• **Task prompt**:
Exactly the lines from the start of the data below through the line containing "programs over an" must be returned, and no others.

[Stored items]
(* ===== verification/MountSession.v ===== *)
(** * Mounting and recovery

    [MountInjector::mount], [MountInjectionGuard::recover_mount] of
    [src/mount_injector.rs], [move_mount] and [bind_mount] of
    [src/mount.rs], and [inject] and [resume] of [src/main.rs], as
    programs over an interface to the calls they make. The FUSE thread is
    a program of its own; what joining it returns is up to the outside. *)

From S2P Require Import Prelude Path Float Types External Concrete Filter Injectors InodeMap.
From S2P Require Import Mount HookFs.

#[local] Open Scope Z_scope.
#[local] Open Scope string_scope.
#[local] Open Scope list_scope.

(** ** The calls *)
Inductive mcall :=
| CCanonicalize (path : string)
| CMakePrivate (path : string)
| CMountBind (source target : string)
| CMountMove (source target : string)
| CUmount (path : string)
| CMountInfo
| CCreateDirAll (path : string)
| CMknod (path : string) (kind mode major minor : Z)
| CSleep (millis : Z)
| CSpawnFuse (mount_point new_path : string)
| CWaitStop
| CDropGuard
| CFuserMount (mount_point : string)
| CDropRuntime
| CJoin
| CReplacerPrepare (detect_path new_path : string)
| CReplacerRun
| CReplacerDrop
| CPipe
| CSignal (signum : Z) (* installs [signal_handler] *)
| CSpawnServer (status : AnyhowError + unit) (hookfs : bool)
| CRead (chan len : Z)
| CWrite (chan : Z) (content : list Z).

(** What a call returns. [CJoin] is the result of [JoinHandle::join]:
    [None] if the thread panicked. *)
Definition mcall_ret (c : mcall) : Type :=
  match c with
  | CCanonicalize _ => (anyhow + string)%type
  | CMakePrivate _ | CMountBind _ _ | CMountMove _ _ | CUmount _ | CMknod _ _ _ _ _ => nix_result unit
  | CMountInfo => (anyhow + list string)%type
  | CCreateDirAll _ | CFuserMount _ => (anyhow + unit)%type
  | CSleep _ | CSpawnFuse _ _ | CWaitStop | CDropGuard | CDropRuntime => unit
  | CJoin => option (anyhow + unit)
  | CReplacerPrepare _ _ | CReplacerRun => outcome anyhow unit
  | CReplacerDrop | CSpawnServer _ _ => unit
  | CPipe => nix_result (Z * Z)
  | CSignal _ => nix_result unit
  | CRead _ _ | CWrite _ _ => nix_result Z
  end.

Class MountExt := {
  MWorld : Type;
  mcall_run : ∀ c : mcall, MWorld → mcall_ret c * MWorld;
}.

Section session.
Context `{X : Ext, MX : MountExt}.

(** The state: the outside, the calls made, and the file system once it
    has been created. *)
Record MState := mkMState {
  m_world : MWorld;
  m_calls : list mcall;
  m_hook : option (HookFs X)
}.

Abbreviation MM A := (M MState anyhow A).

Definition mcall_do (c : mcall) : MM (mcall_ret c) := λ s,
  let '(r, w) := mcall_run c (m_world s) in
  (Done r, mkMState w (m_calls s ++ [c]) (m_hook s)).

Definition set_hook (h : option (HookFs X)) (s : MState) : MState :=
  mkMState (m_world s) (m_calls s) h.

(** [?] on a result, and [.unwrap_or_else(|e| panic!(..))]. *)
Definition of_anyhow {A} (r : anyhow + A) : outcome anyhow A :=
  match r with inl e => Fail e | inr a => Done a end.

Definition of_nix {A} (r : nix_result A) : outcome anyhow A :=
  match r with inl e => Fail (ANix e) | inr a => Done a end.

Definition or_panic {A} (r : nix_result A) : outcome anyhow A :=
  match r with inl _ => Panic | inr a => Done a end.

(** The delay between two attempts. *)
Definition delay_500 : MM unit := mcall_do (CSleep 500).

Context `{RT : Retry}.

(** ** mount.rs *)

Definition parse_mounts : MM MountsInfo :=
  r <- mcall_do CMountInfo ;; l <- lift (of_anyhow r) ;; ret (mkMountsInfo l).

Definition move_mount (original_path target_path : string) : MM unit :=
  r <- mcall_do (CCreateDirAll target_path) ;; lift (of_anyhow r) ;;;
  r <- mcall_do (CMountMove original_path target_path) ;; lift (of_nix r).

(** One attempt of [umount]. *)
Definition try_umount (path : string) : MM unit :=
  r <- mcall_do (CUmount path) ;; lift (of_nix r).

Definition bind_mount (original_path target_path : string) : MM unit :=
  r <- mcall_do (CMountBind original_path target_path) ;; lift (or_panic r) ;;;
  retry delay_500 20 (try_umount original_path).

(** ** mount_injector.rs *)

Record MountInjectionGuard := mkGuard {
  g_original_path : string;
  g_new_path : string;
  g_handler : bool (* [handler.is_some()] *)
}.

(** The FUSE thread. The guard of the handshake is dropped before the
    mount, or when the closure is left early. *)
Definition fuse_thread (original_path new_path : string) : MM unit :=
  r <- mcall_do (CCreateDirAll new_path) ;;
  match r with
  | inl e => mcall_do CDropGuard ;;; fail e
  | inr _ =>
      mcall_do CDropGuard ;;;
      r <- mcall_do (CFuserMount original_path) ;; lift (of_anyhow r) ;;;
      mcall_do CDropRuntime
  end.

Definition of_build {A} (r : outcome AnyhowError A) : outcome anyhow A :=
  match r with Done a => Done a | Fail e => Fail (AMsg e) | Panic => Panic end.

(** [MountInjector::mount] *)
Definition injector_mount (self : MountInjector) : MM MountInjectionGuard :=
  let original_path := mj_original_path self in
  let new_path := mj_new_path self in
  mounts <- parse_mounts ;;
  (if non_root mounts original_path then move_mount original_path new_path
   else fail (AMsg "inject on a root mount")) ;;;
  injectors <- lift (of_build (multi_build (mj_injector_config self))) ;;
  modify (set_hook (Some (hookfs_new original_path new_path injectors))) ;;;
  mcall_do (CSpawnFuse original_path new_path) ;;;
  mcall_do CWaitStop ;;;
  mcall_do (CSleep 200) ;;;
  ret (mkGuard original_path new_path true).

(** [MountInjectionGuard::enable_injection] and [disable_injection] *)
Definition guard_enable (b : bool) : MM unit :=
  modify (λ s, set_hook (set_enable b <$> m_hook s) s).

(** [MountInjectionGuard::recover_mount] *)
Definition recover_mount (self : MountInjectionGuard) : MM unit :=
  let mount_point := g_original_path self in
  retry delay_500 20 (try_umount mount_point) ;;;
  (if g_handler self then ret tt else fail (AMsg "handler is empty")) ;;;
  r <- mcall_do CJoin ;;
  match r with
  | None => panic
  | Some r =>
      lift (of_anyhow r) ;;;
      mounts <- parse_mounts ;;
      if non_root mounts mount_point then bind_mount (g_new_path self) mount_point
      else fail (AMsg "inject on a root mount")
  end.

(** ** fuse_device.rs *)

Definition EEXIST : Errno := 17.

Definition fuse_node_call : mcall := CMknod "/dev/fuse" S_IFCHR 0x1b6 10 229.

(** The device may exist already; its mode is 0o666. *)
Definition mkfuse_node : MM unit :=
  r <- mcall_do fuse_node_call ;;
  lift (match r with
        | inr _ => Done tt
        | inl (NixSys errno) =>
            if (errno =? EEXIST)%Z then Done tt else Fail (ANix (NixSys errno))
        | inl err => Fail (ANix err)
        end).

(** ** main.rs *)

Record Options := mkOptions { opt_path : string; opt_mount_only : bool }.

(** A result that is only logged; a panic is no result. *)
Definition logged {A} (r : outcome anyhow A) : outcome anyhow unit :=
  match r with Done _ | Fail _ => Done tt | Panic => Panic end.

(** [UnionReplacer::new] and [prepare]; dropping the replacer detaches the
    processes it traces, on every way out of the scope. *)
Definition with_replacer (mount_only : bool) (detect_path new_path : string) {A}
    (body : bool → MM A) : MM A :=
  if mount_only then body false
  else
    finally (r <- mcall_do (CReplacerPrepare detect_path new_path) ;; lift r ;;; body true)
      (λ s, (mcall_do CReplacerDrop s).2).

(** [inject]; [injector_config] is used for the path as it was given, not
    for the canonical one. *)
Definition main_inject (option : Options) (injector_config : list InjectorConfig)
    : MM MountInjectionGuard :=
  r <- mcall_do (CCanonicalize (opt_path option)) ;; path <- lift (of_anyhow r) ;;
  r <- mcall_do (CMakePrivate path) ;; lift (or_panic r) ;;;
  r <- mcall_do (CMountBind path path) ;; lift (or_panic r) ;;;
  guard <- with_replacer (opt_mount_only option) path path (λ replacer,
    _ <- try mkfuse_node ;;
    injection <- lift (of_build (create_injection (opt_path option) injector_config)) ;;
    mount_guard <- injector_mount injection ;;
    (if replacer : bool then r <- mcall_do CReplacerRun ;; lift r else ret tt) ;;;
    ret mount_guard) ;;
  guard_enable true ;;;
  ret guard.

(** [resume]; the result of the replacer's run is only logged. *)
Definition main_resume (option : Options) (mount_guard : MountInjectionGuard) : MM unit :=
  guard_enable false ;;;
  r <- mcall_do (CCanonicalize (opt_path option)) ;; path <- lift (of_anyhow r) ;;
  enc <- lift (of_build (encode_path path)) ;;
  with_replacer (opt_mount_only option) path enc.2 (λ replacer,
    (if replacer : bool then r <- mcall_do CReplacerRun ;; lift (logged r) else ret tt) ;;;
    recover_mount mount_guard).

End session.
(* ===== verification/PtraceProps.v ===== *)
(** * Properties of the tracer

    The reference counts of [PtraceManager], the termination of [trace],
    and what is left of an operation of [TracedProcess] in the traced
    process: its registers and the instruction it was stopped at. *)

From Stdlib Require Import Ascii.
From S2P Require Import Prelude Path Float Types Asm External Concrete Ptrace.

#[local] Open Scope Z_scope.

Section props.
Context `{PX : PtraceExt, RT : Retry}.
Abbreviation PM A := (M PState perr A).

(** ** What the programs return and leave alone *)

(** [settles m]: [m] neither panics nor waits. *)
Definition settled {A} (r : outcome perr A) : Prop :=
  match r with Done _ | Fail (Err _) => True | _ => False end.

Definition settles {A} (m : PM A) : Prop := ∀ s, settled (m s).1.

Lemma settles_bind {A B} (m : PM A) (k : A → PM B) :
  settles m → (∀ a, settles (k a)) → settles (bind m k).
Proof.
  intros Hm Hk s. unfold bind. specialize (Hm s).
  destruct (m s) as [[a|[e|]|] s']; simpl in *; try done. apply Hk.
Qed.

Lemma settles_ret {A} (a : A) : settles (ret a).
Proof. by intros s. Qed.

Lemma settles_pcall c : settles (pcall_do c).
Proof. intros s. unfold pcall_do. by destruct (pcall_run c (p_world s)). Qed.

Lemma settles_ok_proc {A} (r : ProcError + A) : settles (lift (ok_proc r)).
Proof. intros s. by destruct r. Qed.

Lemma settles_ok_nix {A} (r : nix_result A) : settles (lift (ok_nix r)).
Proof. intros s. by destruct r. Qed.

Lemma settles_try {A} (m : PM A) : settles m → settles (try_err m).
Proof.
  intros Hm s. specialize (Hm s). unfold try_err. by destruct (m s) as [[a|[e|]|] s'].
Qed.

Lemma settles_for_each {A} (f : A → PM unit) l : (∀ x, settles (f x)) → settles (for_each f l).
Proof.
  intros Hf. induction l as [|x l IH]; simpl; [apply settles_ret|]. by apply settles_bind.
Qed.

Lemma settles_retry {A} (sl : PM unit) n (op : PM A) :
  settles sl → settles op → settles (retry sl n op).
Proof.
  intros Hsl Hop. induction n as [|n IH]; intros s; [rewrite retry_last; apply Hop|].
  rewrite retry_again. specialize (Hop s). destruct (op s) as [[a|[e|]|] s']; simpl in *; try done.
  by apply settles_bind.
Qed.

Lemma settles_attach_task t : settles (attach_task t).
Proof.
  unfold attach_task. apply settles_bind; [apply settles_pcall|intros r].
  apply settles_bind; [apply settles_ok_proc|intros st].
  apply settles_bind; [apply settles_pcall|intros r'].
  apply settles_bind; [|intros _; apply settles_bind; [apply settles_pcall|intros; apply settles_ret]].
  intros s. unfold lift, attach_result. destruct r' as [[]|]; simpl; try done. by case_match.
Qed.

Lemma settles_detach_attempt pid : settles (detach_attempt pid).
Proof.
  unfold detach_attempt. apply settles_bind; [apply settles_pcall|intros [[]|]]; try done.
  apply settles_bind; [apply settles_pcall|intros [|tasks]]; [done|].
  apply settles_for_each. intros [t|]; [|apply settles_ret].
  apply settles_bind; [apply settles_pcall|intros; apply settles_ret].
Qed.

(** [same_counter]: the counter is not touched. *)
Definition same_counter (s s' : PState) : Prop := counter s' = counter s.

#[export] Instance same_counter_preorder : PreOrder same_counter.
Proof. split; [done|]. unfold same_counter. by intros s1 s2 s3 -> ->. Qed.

• **Response area**:
(* ===== verification/MountSession.v ===== *)
(** * Mounting and recovery

    [MountInjector::mount], [MountInjectionGuard::recover_mount] of
    [src/mount_injector.rs], [move_mount] and [bind_mount] of
    [src/mount.rs], and [inject] and [resume] of [src/main.rs], as
    programs over an interface to the calls they make. The FUSE thread is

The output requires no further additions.